Ms. Brehm serves on the board of global health NGO Population Services International (PSI) where she chairs the Audit and Risk Committee, READ Global, and on the Board of Advisors of Georgetown University’s Institute for the Study of Diplomacy. She is a regular lecturer at the Washington Campus program for EMBA and MBA candidates as well as co-teacher of a political risk class at Georgetown’s Masters in Foreign Service School. Ms. Brehm is a 1977 graduate of Georgetown University Walsh School of Foreign Service with a concentration in Asian Studies. She completed an MBA in International Business at the University of New Haven’s program at Cyprus College, Nicosia in 1996. She was an AFS International exchange student in Mumbai, India in 1972. Carolyn speaks Mandarin and has studied French.

Richard Boucher is a senior US diplomat turned teacher. Over a thirty-two year career, he served in numerous leadership positions and achieved the highest rank in the U.S. Foreign Service as Career Ambassador. Richard’s career began in China at the start of economic reform; in his later career, he became the longest serving Spokesman in the history of the State Department, serving six Secretaries of State. From 2006 to 2009, he formulated U.S. policy for Afghanistan and Pakistan, as well as India and the broader region, as Assistant Secretary of State for South and Central Asia. Richard headed US missions overseas as U.S. Ambassador to Cyprus (1993-1996) and U.S. Consul General in Hong Kong (1996-1999), and led U.S. efforts for Asia-Pacific Economic Cooperation as US Senior Official for APEC from 1999-2000.

After retiring from the State Department, Ambassador Boucher served four years as Deputy Secretary-General for Global Affairs at the Organization for Economic Co-operation and Development (OECD) in Paris. In this role, he organized outreach on economic reform to the major economies of China, India, Brazil, Indonesia and South Africa as well as newly reforming countries around the world like Colombia, Tunisia and Myanmar.

Since 2014, he has taught diplomacy and foreign policy to Brown University graduate and undergraduate students as a Senior Fellow at the Watson Institute for International and Public Affairs.
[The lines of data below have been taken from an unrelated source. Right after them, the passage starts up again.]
(** What the balance pattern finds at the start of a text: its group is
    a number, with or without a dollar sign before it. *)
Lemma matchAt_amount_some s m :
  matchAt amountRegex s = Some m ->
  exists n post, groups m = [n] /\
                 (numberAt s = Some (n, post) \/
                  exists t, s = String "$" t /\ numberAt t = Some (n, post)).
Proof.
  unfold matchAt. rewrite run_amountRegex.
  destruct s as [|c t].
  - destruct (numberAt "") as [[n post]|] eqn:En; cbn [app hd_error];
      [|discriminate].
    intros H. injection H as <-. exists n, post. auto.
  - destruct (Ascii.eqb_spec "$"%char c) as [<-|_].
    + destruct (numberAt t) as [[n post]|] eqn:En; cbn [app hd_error].
      * intros H. injection H as <-. exists n, post. split; [reflexivity|].
        right. eauto.
      * destruct (numberAt (String "$" t)) as [[n post]|] eqn:En';
          cbn [hd_error]; [|discriminate].
        intros H. injection H as <-. exists n, post. auto.
    + destruct (numberAt (String c t)) as [[n post]|] eqn:En; cbn [app hd_error];
        [|discriminate].
      intros H. injection H as <-. exists n, post. auto.
Qed.

(** The balance of a text, when there is one, is digits, a dot and two
    digits. *)
Lemma extractBalance_shape text :
  extractBalance text = "" \/
  exists body d1 d2,
    extractBalance text = (body ++ "." ++ cents d1 d2)%string /\
    allBytes isDigit body = true /\ isDigit d1 = true /\ isDigit d2 = true.
Proof.
  unfold extractBalance, FindStringSubmatch.
  destruct (search amountRegex text) as [[pre m]|] eqn:Es; [|now left].
  destruct (search_some _ _ _ _ Es) as (t & _ & Hm & _).
  destruct (matchAt_amount_some _ _ Hm) as (n & post & Hg & Hn).
  rewrite Hg. cbn [List.length Nat.ltb Nat.leb nth]. right.
  assert (Hsound : exists body d1 d2,
             n = (body ++ "." ++ cents d1 d2)%string /\
             allBytes isDigitOrComma body = true /\
             isDigit d1 = true /\ isDigit d2 = true).
  { destruct Hn as [Hn|(t' & _ & Hn)];
      destruct (numberAt_sound _ _ _ Hn) as (_ & body & d1 & d2 & H & _ & Hb & H1 & H2);
      exists body, d1, d2; auto. }
  destruct Hsound as (body & d1 & d2 & -> & Hb & H1 & H2).
  exists (ReplaceAll body "," ""), d1, d2.
  rewrite (ReplaceAll_number body d1 d2 H1 H2).
  repeat split; auto. now apply ReplaceAll_body.
Qed.

(** A text that starts with a normalized amount: the amount is the
    balance extracted. *)
Lemma extractBalance_normalized body d1 d2 post :
  body <> "" -> allBytes isDigit body = true ->
  isDigit d1 = true -> isDigit d2 = true ->
  extractBalance (body ++ "." ++ cents d1 d2 ++ post)%string
  = (body ++ "." ++ cents d1 d2)%string.
Proof.
  intros Hne Hbody H1 H2.
  assert (Hn := numberAt_complete body d1 d2 post Hne
                  (allBytes_digits_class _ Hbody) H1 H2).
  assert (Hm : matchAt amountRegex (body ++ "." ++ cents d1 d2 ++ post)%string
               = Some (Found (body ++ "." ++ cents d1 d2)%string
                             [(body ++ "." ++ cents d1 d2)%string] post)).
  { unfold matchAt. rewrite run_amountRegex, Hn.
    destruct body as [|c body]; [congruence|].
    cbn [allBytes] in Hbody. apply andb_true_iff in Hbody as [Hc _].
    change (String c body ++ "." ++ cents d1 d2 ++ post)%string
      with (String c (body ++ "." ++ cents d1 d2 ++ post)%string).
    cbv iota. rewrite (isDigit_not_dollar c Hc). reflexivity. }
  unfold extractBalance, FindStringSubmatch. rewrite (search_here _ _ _ Hm).
  cbn [whole groups List.length Nat.ltb Nat.leb nth].
  rewrite (ReplaceAll_number body d1 d2 H1 H2), (ReplaceAll_digits body Hbody).
  reflexivity.
Qed.
Lemma StronglySorted_fmap_inv {A B} (R : relation B) (f : A -> B) l :
  StronglySorted R (f <$> l) -> StronglySorted (fun a b => R (f a) (f b)) l.
Proof.
  induction l as [|x l IH]; intros Hs; [constructor|].
  rewrite fmap_cons in Hs. apply StronglySorted_inv in Hs as [Hs Hx].
  constructor; [by apply IH|]. exact (proj1 (Forall_fmap f (R (f x)) l) Hx).
Qed.

Lemma StronglySorted_weaken_in {A} (R R' : A -> A -> Prop) l :
  (forall x y, In x l -> In y l -> R x y -> R' x y) ->
  StronglySorted R l -> StronglySorted R' l.
Proof.
  intros H; induction 1 as [|x l Hl IH Hx]; [constructor|].
  constructor; [apply IH; intros; apply H; simpl; auto|].
  rewrite List.Forall_forall in Hx |- *. intros y Hy. apply H; simpl; auto.
Qed.

(** A strictly sorted list is determined by its elements. *)
Lemma StronglySorted_unique_strict {A} (R : A -> A -> Prop) l l' :
  (forall x, ~ R x x) -> (forall x y z, R x y -> R y z -> R x z) ->
  StronglySorted R l -> StronglySorted R l' ->
  (forall x, In x l <-> In x l') -> l = l'.
Proof.
  intros Hirr Htr Hl; revert l'; induction Hl as [|x l Hl IH Hx];
    intros l' Hl' Hin.
  - destruct l' as [|y l']; [done|]. by destruct (proj2 (Hin y)); left.
  - destruct Hl' as [|y l' Hl' Hy]; [by destruct (proj1 (Hin x)); left|].
    rewrite List.Forall_forall in Hx, Hy.
    assert (x = y) as <-.
    { destruct (proj1 (Hin x)) as [|Hxl]; [by left|done|].
      destruct (proj2 (Hin y)) as [|Hyl]; [by left|done|].
      destruct (Hirr x). eauto. }
    f_equal. apply IH; [done|]. intros z. split; intros Hz.
    + destruct (proj1 (Hin z)) as [<-|]; [by right| |done]. by destruct (Hirr x); auto.
    + destruct (proj2 (Hin z)) as [<-|]; [by right| |done]. by destruct (Hirr x); auto.
Qed.

(** ** Binary search

    [slice::binary_search_by]: the loop halves [size] until it is 1, then one
    comparison decides. [f] compares an element with the target. *)
Fixpoint bsearch_loop (f : nat -> comparison) (fuel base size : nat) : nat :=
  match fuel with
  | O => base
  | S fuel =>
      if (size <=? 1)%nat then base
      else
        let half := Nat.div2 size in
        let mid := (base + half)%nat in
        let base := match f mid with Gt => base | _ => mid end in
        bsearch_loop f fuel base (size - half)%nat
  end.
He has also taught at the University of Michigan and George Mason University. From November 2016 to April 2018, he advised HSBC Bank/South Asia on preventing money laundering and financial crime. He frequently writes and speaks on foreign policy, China and trade issues and blogs at richardboucher.wordpress.com as an expert at theCipherBrief.com. Richard also serves on the board of The Mountain Institute (mountain.org) and has participated in a US-Pakistan Track II dialogue. Richard taught English as a Peace Corps volunteer in Senegal from 1973-1975. He obtained his Bachelor's degree from Tufts University and did graduate work in economics at the George Washington University. He is married to Carolyn Brehm, a business executive. They have two children, Madeleine and Peter.